Market Trends
Focused - Innovative - Knowledgeable - Committed
Did You Know?
- 09/27/21
The amount of equity in mortgaged real estate increased by $2.9 trillion in Q2 2021, an annual increase of 29.3%. (Corelogic)
U.S. homebuilders started construction on 1.615 million homes in August, up 3.9% from July 2021 and 17.4% higher than a year ago, according to a new report by the U.S. Census Bureau and the U.S. Department of Housing and Urban Development. Across the country, 1.728 million building permits were pulled, which is 6% above the revised rate from a month prior and 13.5% higher than the August 2020 rate. Additionally, 1.33 million homes were completed, a decrease of 4.5% from July 2021, but this is still 9.4% higher than a year prior. (Housingwire)
U.S. single-family rent growth increased 8.5% in July 2021, the fastest year-over-year increase in 16.5 years. (CORELOGIC)
Did You Know?
- 08/30/21
The U.S. Supreme Court ended the Centers for Disease Control and Prevention (CDC’s) eviction moratorium Thursday night, giving much-needed relief to America’s small housing providers facing financial hardship for more than a year. In a 6-3 ruling, a majority of justices agreed that the stay on the lower court’s order finding the CDC’s eviction moratorium to be unlawful was no longer justified. (NAR)
Rents continued on a strong trajectory and have pushed beyond where they are projected to have been if pre-pandemic trends had held, according to the July 2021 Zillow Real Estate Market Report, erasing the small affordability gains renters made during the brief period of rent softening that ended this spring. And while U.S. home value appreciation again broke records in July, there are signs of a rebalancing in the for-sale market to come, with inventory rising for the third consecutive month and home value appreciation slowing in almost half of the nation’s largest markets. (Zillow)
Many folks have been anticipating a wave of foreclosures to sweep the country as moratoriums to protect struggling homeowners expire. However, it’s not expected to be nearly as severe as what happened during the Great Recession or lead to an influx of homes going on the market. Homeowners who haven’t made mortgage payments during the pandemic make up just a fraction of the housing stock—just 3.26% of mortgages were in forbearance as of Aug. 8, according to the most recent data from the Mortgage Bankers Association. Many of these folks will resume payments or work something out with their lenders. But at least some of these 1.6 million homes will hit the market. (Realtor.com)
Did You Know?
- 08/19/19
DID YOU KNOW? Tax-wise, the most significant benefits available to investors are the 1031 exchange and 721 exchange, both designated by the IRS that allow for a property to be sold and the funds reinvested into another similar property (or fund) while deferring the taxes owed. (FORBES)
Refinance applications were up a stunning 116% this week compared with a year ago, according to the Mortgage Bankers Association.
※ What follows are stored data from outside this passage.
Section total.
Context {S : Type}.
Lemma total_ret {A} (a : A) : total (mret a : M S A).
Proof. intros s. eauto. Qed.
Lemma total_gets {A} (g : S -> A) : total (gets g).
Proof. intros s. unfold gets. eauto. Qed.
Lemma total_modify (g : S -> S) : total (modify g).
Proof. intros s. unfold modify. eauto. Qed.
Lemma total_bind {A B} (m : M S A) (k : A -> M S B) :
  total m -> (forall a, total (k a)) -> total (m ≫= k).
Proof. intros Hm Hk s. destruct (Hm s) as [[a s'] E]. unfold mbind, M_bind. rewrite E. apply Hk. Qed.
Lemma total_zoom {T A} (get : T -> S) put (m : M S A) : total m -> total (zoom get put m).
Proof. intros Hm t. unfold zoom. destruct (Hm (get t)) as [[a s'] ->]. eauto. Qed.
Lemma wp_quiet {A T} (f : S -> T) (m : M S A) (Q : A -> S -> Prop) s :
  total m -> keeps f m -> (forall a s', f s' = f s -> Q a s') -> wp m Q s.
Proof. intros Hm Hk HQ. apply wp_total; [done|]. intros a s' E. apply HQ. by apply Hk in E. Qed.
End total.

Create HintDb total.
#[export] Hint Resolve total_ret total_gets total_modify : total.
#[export] Hint Resolve Open_total Close_total Unlock_total Seek_total Write_total Flush_total : total.

Ltac total_step :=
  first
    [ solve [eauto 3 with total nocore]
    | apply total_bind; [|intros ?]
    | lazymatch goal with
      | |- total (match ?x with _ => _ end) => destruct x
      | |- total (if ?x then _ else _) => destruct x
      end ].
Ltac total_auto := repeat (total_step; cbv beta zeta).

(** The context inside the state of a derived class. *)
Class CtxLens {I : IniLib} {W : Type} (actx : W -> AppContext) (put_actx : AppContext -> W -> W) : Prop := {
  get_put : forall c w, actx (put_actx c w) = c;
  put_get : forall w, put_actx (actx w) w = w
}.

Section parts_of_init.
Context {I : IniLib} {F : FileLib} {U : UdpLib}.
Context {W : Type} (actx : W -> AppContext) (put_actx : AppContext -> W -> W) `{!CtxLens actx put_actx}.
Abbreviation AState := (@AppState F W).

Lemma wp_on_world {A} (m : M W A) Q (s : AState) :
  wp m (fun a w => Q a (s <| world := w |>)) (world s) -> wp (on_world m) Q s.
Proof. unfold on_world. intros Hm. by apply wp_zoom. Qed.

Lemma wp_on_file {A} (m : M fstate A) Q (s : AState) :
  wp m (fun a f => Q a (s <| m_lockFile := f |>)) (m_lockFile s) -> wp (on_file m) Q s.
Proof. unfold on_file. intros Hm. by apply wp_zoom. Qed.

(** Reading the configuration leaves the state as it is. *)
Lemma wp_on_conf_read {A} (m : M IniConfigParser A) v Q (s : AState) :
  m (parser (actx (world s))) = Some (v, parser (actx (world s))) -> Q v s ->
  wp (on_conf actx put_actx m) Q s.
Proof.
  intros E HQ. unfold on_conf. apply wp_on_world, wp_zoom. unfold wp. rewrite E.
  replace (actx (world s) <| parser := parser (actx (world s)) |>) with (actx (world s))
    by (by destruct (actx (world s))).
  rewrite put_get. by destruct s.
Qed.

Definition configured (s : AState) : Prop := is_Some (ini_dic (parser (actx (world s)))).

Lemma wp_GetConfigString k d Q (s : AState) :
  configured s -> (forall v, Q v s) -> wp (on_conf actx put_actx (Config.GetConfigString k d)) Q s.
Proof.
  intros [dic E] HQ. eapply wp_on_conf_read; [|apply HQ].
  unfold Config.GetConfigString, mbind, M_bind, gets, lift. by rewrite E.
Qed.

Lemma wp_GetConfigInt k d Q (s : AState) :
  configured s -> (forall v, Q v s) -> wp (on_conf actx put_actx (Config.GetConfigInt k d)) Q s.
Proof.
  intros [dic E] HQ. eapply wp_on_conf_read; [|apply HQ].
  unfold Config.GetConfigInt, mbind, M_bind, gets, lift. by rewrite E.
Qed.

(** With a configuration the log is set up, and nothing else changes. *)
Lemma wp_InitLog Q (s : AState) :
  configured s -> (forall l, Q 0 (s <| logger := Some l |>)) -> wp (InitLog actx put_actx) Q s.
Proof.
  intros Hc HQ. unfold InitLog.
  apply wp_bind, wp_GetConfigString; [done|]. intros v1.
  apply wp_bind, wp_GetConfigInt; [done|]. intros v2.
  apply wp_bind, wp_GetConfigInt; [done|]. intros v3.
  apply wp_bind, wp_GetConfigInt; [done|]. intros v4.
  by wp_steps.
Qed.

Lemma wp_InitConsole (Q : Z -> AState -> Prop) (s : AState) :
  configured s -> (forall r d, Q r (s <| m_consoleDrv := d |>)) -> wp (InitConsole actx put_actx) Q s.
Proof.
  intros Hc HQ. unfold InitConsole.
  apply wp_bind, wp_GetConfigString; [done|]. intros v1.
  apply wp_bind, wp_GetConfigInt; [done|]. intros v2.
  apply wp_bind, wp_modify. do 2 (case_match; [apply wp_ret, HQ|]).
  apply wp_bind, wp_modify, wp_ret. apply HQ.
Qed.

Lemma wp_InitSignal (Q : unit -> AState -> Prop) (s : AState) :
  (forall d, Q tt (s <| disps := d |>)) -> wp (InitSignal actx) Q s.
Proof.
  intros HQ. unfold InitSignal, get_ctx. apply wp_bind, wp_gets, wp_bind, wp_modify.
  case_match; [apply wp_modify|apply wp_ret]; apply HQ.
Qed.

(** The lock file returns whatever the files hold, and leaves the application
    alone. *)
Lemma total_on_file {A} (m : M fstate A) : total m -> total (on_file m : M AState A).
Proof. apply total_zoom. Qed.
Lemma total_on_world {A} (m : M W A) : total m -> total (on_world m : M AState A).
Proof. apply total_zoom. Qed.
Hint Resolve total_on_file total_on_world : total.

Lemma total_GetLine `{!FileTotal} {A} n (k : string -> M AState A) :
  (forall l, total (k l)) -> total (b ← on_file (File_GetLine n); l ← lift (cstr b); k l).
Proof.
  intros Hk s. destruct (GetLine_total n (m_lockFile s)) as (b & f & l & E & El).
  unfold mbind, M_bind, on_file, zoom. rewrite E, El. apply Hk.
Qed.

Lemma InitLockFile_total `{!FileTotal} pid forStop : total (InitLockFile actx pid forStop).
Proof.
  unfold InitLockFile, touch_lock, write_pid, get_ctx, SendProcessSignal.
  repeat (first [apply total_GetLine; intros ? | total_step]; cbv beta zeta).
Qed.

Lemma keeps_on_file {A} (m : M fstate A) : keeps world (on_file m : M AState A).
Proof. intros s a s'. unfold on_file, zoom. destruct (m _) as [[]|]; [|done]. by intros [= _ <-]. Qed.
Hint Resolve keeps_on_file : keeps.

Lemma InitLockFile_keeps pid forStop : keeps world (InitLockFile (W:=W) actx pid forStop).
Proof. unfold InitLockFile, touch_lock, write_pid, get_ctx, SendProcessSignal. keeps_auto. Qed.

End parts_of_init.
Millennials were especially reactive to the rate drop. In June 2018, just 8% of millennial mortgage applications were to refinance; the rest were to buy a home. This June that jumped to 14%. (CNBC)
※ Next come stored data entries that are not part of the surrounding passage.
Lemma main_lifecycle_witness :
  exists s', main (actx_l (fun c => c)) (put_actx_l put_ctx) (logged done_hooks) (quiet_parts simple_parts) 9 3
      ["srv"; "lock"] (state_of (ctx_with "" 0, []) (mkFiles ∅ None)) = Some (Some 0, s') /\
    calls s' = [EInit 0; EStart 0; EPoll 0; EClosing 0; EDestroy 0] /\ Lifecycle (calls s').
Proof.
  destruct (main_lifecycle (fun c => c) put_ctx done_hooks simple_parts 9 done_hooks_total simple_parts_total
    3 ["srv"; "lock"] (state_of (ctx_with "" 0, []) (mkFiles ∅ None))) as (r & s' & l & E & Ec & Hl); [done|].
  assert (match main (actx_l (fun c => c)) (put_actx_l put_ctx) (logged done_hooks) (quiet_parts simple_parts) 9 3
      ["srv"; "lock"] (state_of (ctx_with "" 0, []) (mkFiles ∅ None)) with
    | Some (r0, s0) => (r0, calls s0) | None => (None, []) end =
    (Some 0, [EInit 0; EStart 0; EPoll 0; EClosing 0; EDestroy 0])) as Hrun by (vm_compute; reflexivity).
  rewrite E in Hrun |- *. injection Hrun as -> Hrun.
  exists s'. split; [done|]. split; [done|]. change (calls s' = [] ++ l) in Ec. by rewrite Ec.
Defined.

Lemma first_signal_wins_witness :
  exists s', deliver_all (fun c => c) put_ctx done_hooks 1 [S_TERM; S_USR2; S_USR1]
      (state_of (ctx_with "lock" 0) (running 5) <| disps := mkDispositions SIG_IGN SIG_IGN ON_SIGNAL ON_SIGNAL SIG_DFL |>)
      = Some (true, s') /\ closing (world s') = APP_CTRL_CLOSING_STOP.
Proof.
  destruct (first_signal_wins (fun c => c) put_ctx done_hooks 1 [S_TERM; S_USR2; S_USR1]
    (state_of (ctx_with "lock" 0) (running 5) <| disps := mkDispositions SIG_IGN SIG_IGN ON_SIGNAL ON_SIGNAL SIG_DFL |>))
    as (s' & E & Hc); [done|by (intros Hin; repeat (apply elem_of_cons in Hin as [Hin|Hin]; [done|]); by apply elem_of_nil in Hin)|].
  exists s'. split; [exact E|exact Hc].
Defined.

End LifecycleWitness.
A recent BANKRATE survey asked 1,000 investors: “For the money, you wouldn’t need for more than 10 years, which ONE of the following do you think would be the best way to invest it—stocks, bonds, real estate, cash, gold/metals, or bitcoin/cryptocurrency?”.......and the winner—by a large margin—was real estate. In every other stock market bear market since the 1950s, the Case-Shiller Home Price Index rose in all but one. And in that lone bear market prior to 2007 in which the index did fall, it did so by just 0.4%. The Case-Shiller index is only 40% as volatile as the overall stock market. Perceptions to the contrary that real estate is riskier than equities derive from the leverage we typically use when purchasing real estate. Note carefully that the risk comes from the leverage, not real estate inherently. (Marketwatch)
Zoning the “Ultimate Constraint” to Housing in California
- 04/19/19
A recent report shows that it could take 1,000 years for some California markets to reach a housing equilibrium under the current process.
By Kelsi Maree Borland | April 17, 2019 at 04:00 AM
The California market is suffering from a housing shortage, which is in turn contributing to a severe affordability crisis throughout the state. The problem is serious. A recent report from Next 10 analyzing the housing shortage found that it could take 1,000 years for some California submarkets to reach a housing equilibrium under the current regulatory environment. While the problem is complicated, Scott Choppin of developer Urban Pacific says that zoning is the ultimate constraint to housing in the state.
"The ultimate constraint is zoning in California," Choppin, founder of Urban Pacific Group of Cos., tells GlobeSt.com. "There is an oversupply of single-family zoned sites in California, and this is at the municipal and county levels. Most zoning maps are 80% to 90% low density, single-family zoned. Developers are always having to work within already zoned multifamily sites or have to do a rezone, and in this environment, rezoning is high contested. San Francisco and Berkeley are really good examples of onerous zoning."